Reining close, Nenisi leaned toward Alldera. ‘I have to ride out again. Alldera – if the free fems say anything that confuses you, I’ll try to explain it later. It would be best if you didn’t mention your child to them.’
Something was wrong; Alldera could feel Nenisi’s anxiety, but she could not read its source. Nenisi galloped off.
Alldera walked slowly toward the chief tent, alone. She felt dizzy with excitement and apprehension.
Everyone crowded around outside the chief tent, many women laden with goods – piles of skins and hides, sacks and pouches of dried food. The fems had parked their wagon out of the camp. They made a procession to the chief tent, carrying loads balanced on their heads. Their heavy sandals scuffed the ground as they advanced. They had left their spears, but each one wore a hatchet looped to her belt. To Alldera they looked coarse and graceless, out of place here. Each of them chewed a wad in her cheek and spat brown juice.

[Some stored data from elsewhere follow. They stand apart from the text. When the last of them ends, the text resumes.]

(* ===== verification/STPConstructSound.v ===== *)
(** * The translation for STP means what the expression means

    For every well-typed expression in the form the constructors leave ([translatable]) the translation
    returns, and the term has the value of the expression: a formula for width 1, a bit vector
    otherwise.  The tables keep this over any number of calls ([tables_ok]).

    Two assumptions of the code show up: different nodes that are
    translated have different addresses, and the variables of the arrays have the contents
    of the arrays ([agree]).  The examples at the end show that the code does not always ensure them. *)

From stdpp Require Import strings pretty.
From S2P Require Import Prelude APInt Expr ExprOrder ExprSem ExprCreate ExprCreateSound ExprTyping ExprVisitor Bits ConstantDivision STPBuilder STPConstruct.

(** ** Expressions that are translated *)

Definition not_bool (w : Z) : bool := negb (w =? 1).

(** Constant operands on the right: shift amounts fit [unsigned], and a division that is not left to STP is not by 0. *)
Definition constant_operand_ok (optimizeDivides : bool) (k : ArithKind) (re : Expr) : bool :=
  match re with
  | ConstantExpr c =>
    match k with
    | Shl | LShr | AShr => ap_val c <? 2 ^ 32
    | UDiv | SDiv | URem => negb (optimizeDivides && (ap_width c =? 32)) || negb (ap_val c =? 0)
    | _ => true
    end
  | _ => true
  end.

Definition bool_operator (k : ArithKind) : bool := match k with And | Or | Xor => true | _ => false end.

Definition comparison_ok (k : CmpKind) (w : Z) : bool :=
  match k with Eq => true | Ult | Ule | Slt | Sle => not_bool w | _ => false end.

Fixpoint translatable (optimizeDivides : bool) (e : Expr) : bool :=
  (getWidth e <? 2 ^ 31) &&
  match e with
  | ConstantExpr _ => true
  | NotOptimizedExpr x | NotExpr x => translatable optimizeDivides x
  | ReadExpr r h i => not_bool (domain r) && not_bool (range r) && un_translatable optimizeDivides h && translatable optimizeDivides i
  | SelectExpr c t f => translatable optimizeDivides c && translatable optimizeDivides t && translatable optimizeDivides f
  | ConcatExpr l r => translatable optimizeDivides l && translatable optimizeDivides r && not_bool (getWidth l) && not_bool (getWidth r)
  | ExtractExpr x _ _ => translatable optimizeDivides x && not_bool (getWidth x)
  | CastExpr _ x w => translatable optimizeDivides x && (getWidth x <? w)
  | BinaryExpr k l r =>
    translatable optimizeDivides l && translatable optimizeDivides r && (bool_operator k || not_bool (getWidth l)) && constant_operand_ok optimizeDivides k r
  | CmpExpr k l r => translatable optimizeDivides l && translatable optimizeDivides r && comparison_ok k (getWidth l)
  end
with un_translatable (optimizeDivides : bool) (u : UpdateNode) : bool :=
  match u with
  | un_null => true
  | un_node n i v => un_translatable optimizeDivides n && translatable optimizeDivides i && translatable optimizeDivides v
  end.

(** The nodes of the update lists are among the live ones. *)
Fixpoint live_nodes (live : Array -> UpdateNode -> bool) (e : Expr) : bool :=
  match e with
  | ConstantExpr _ => true
  | NotOptimizedExpr x | ExtractExpr x _ _ | CastExpr _ x _ | NotExpr x => live_nodes live x
  | ReadExpr r h i => un_live_nodes live r h && live_nodes live i
  | SelectExpr c t f => live_nodes live c && live_nodes live t && live_nodes live f
  | ConcatExpr l r | BinaryExpr _ l r | CmpExpr _ l r => live_nodes live l && live_nodes live r
  end
with un_live_nodes (live : Array -> UpdateNode -> bool) (r : Array) (u : UpdateNode) : bool :=
  match u with
  | un_null => true
  | un_node n i v => live r u && un_live_nodes live r n && live_nodes live i && live_nodes live v
  end.

(** No arithmetic right shift by the width or more: STP gets 0 for it, [eval] copies of the sign. *)
Definition ashr_in_bounds (rho : valuation) (k : ArithKind) (re : Expr) : bool :=
  match k, eval rho re with AShr, Some y => ap_val y <? ap_width y | _, _ => true end.

Fixpoint in_bounds (rho : valuation) (e : Expr) : bool :=
  match e with
  | ConstantExpr _ => true
  | NotOptimizedExpr x | ExtractExpr x _ _ | CastExpr _ x _ | NotExpr x => in_bounds rho x
  | ReadExpr r h i => un_in_bounds rho h && in_bounds rho i
  | SelectExpr c t f => in_bounds rho c && in_bounds rho t && in_bounds rho f
  | ConcatExpr l r | CmpExpr _ l r => in_bounds rho l && in_bounds rho r
  | BinaryExpr k l r => in_bounds rho l && in_bounds rho r && ashr_in_bounds rho k r
  end
with un_in_bounds (rho : valuation) (u : UpdateNode) : bool :=
  match u with
  | un_null => true
  | un_node n i v => un_in_bounds rho n && in_bounds rho i && in_bounds rho v
  end.

Section Sound.
Context `{A : APIntOps} {AS : APIntSpec A} {V : VCOps} {env : string -> Z -> Z} {VS : VCSpec V env}.
Context (UseConstructHash optimizeDivides : bool) (un_addr : Array -> UpdateNode -> Z) (live : Array -> UpdateNode -> bool) (U : list Array) (rho : valuation).
Hypothesis un_addr_distinct : forall r u r' u', live r u = true -> live r' u' = true -> un_addr r u = un_addr r' u' -> r = r' /\ u = u'.

Notation translatable := (translatable optimizeDivides).
Notation in_bounds := (in_bounds rho).

(** ** Meanings *)

Definition rep (t : VCExpr) (w x : Z) : Prop := if w =? 1 then 0 <= x < 2 /\ fm t (x =? 1) else bv t w x.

The smocks they wore were of cloth, patterned with colors. As they walked the smocks swung, and the colors appeared to move. Suddenly, jarringly, Alldera saw how drearily brown the women and their surroundings were. Around her stretched the low plain with its yellowing grasses, under the wide tan sky. The camp itself was earth brown, leather brown, the various red and yellow and black browns of the women’s hair and skin, and the colors of animal hides.
Why, the women were like their horses – as there were so many dun horses in the camp’s herds, so many blacks, so many stripe-legged bays, so there were this many dark-skinned lines of women like the Conors and the Clarishes over there, so many lines with red hair, so many sallow women like those Tuluns bending over their stacked goods, hair like coal and bodies as narrow and muscular as the necks of horses. Grouped at the chief tent, they were like some woven design in which each broad, clear thread could be traced in the image of each Motherline, repeated from individual to individual and from generation to generation.
She shook her head and blinked, frightened by this vision and the distance it put between herself and the women.
One of the fems came forward and spoke with the Shawden chiefs. Then they all laid out their goods in rows before the tent. The women milled up and down the narrow aisles, picking up bricks of tea and sniffing them, shaking out coils of rope. The fems watched, tight-mouthed, sharp-eyed, and spoke only when they were asked questions.
Alldera was glad she had not run out to meet the wagon. She stayed at the outer edges of the crowd, peering at the newcomers. When they spoke she found their voices grating after the women’s liquid speech. Their truculent attitude was evident in their glances, their asides to one another, the way they withdrew slightly to avoid contact with passing women. Their demeanor repelled her. She wanted – what? Certainly not these closed and suspicious faces.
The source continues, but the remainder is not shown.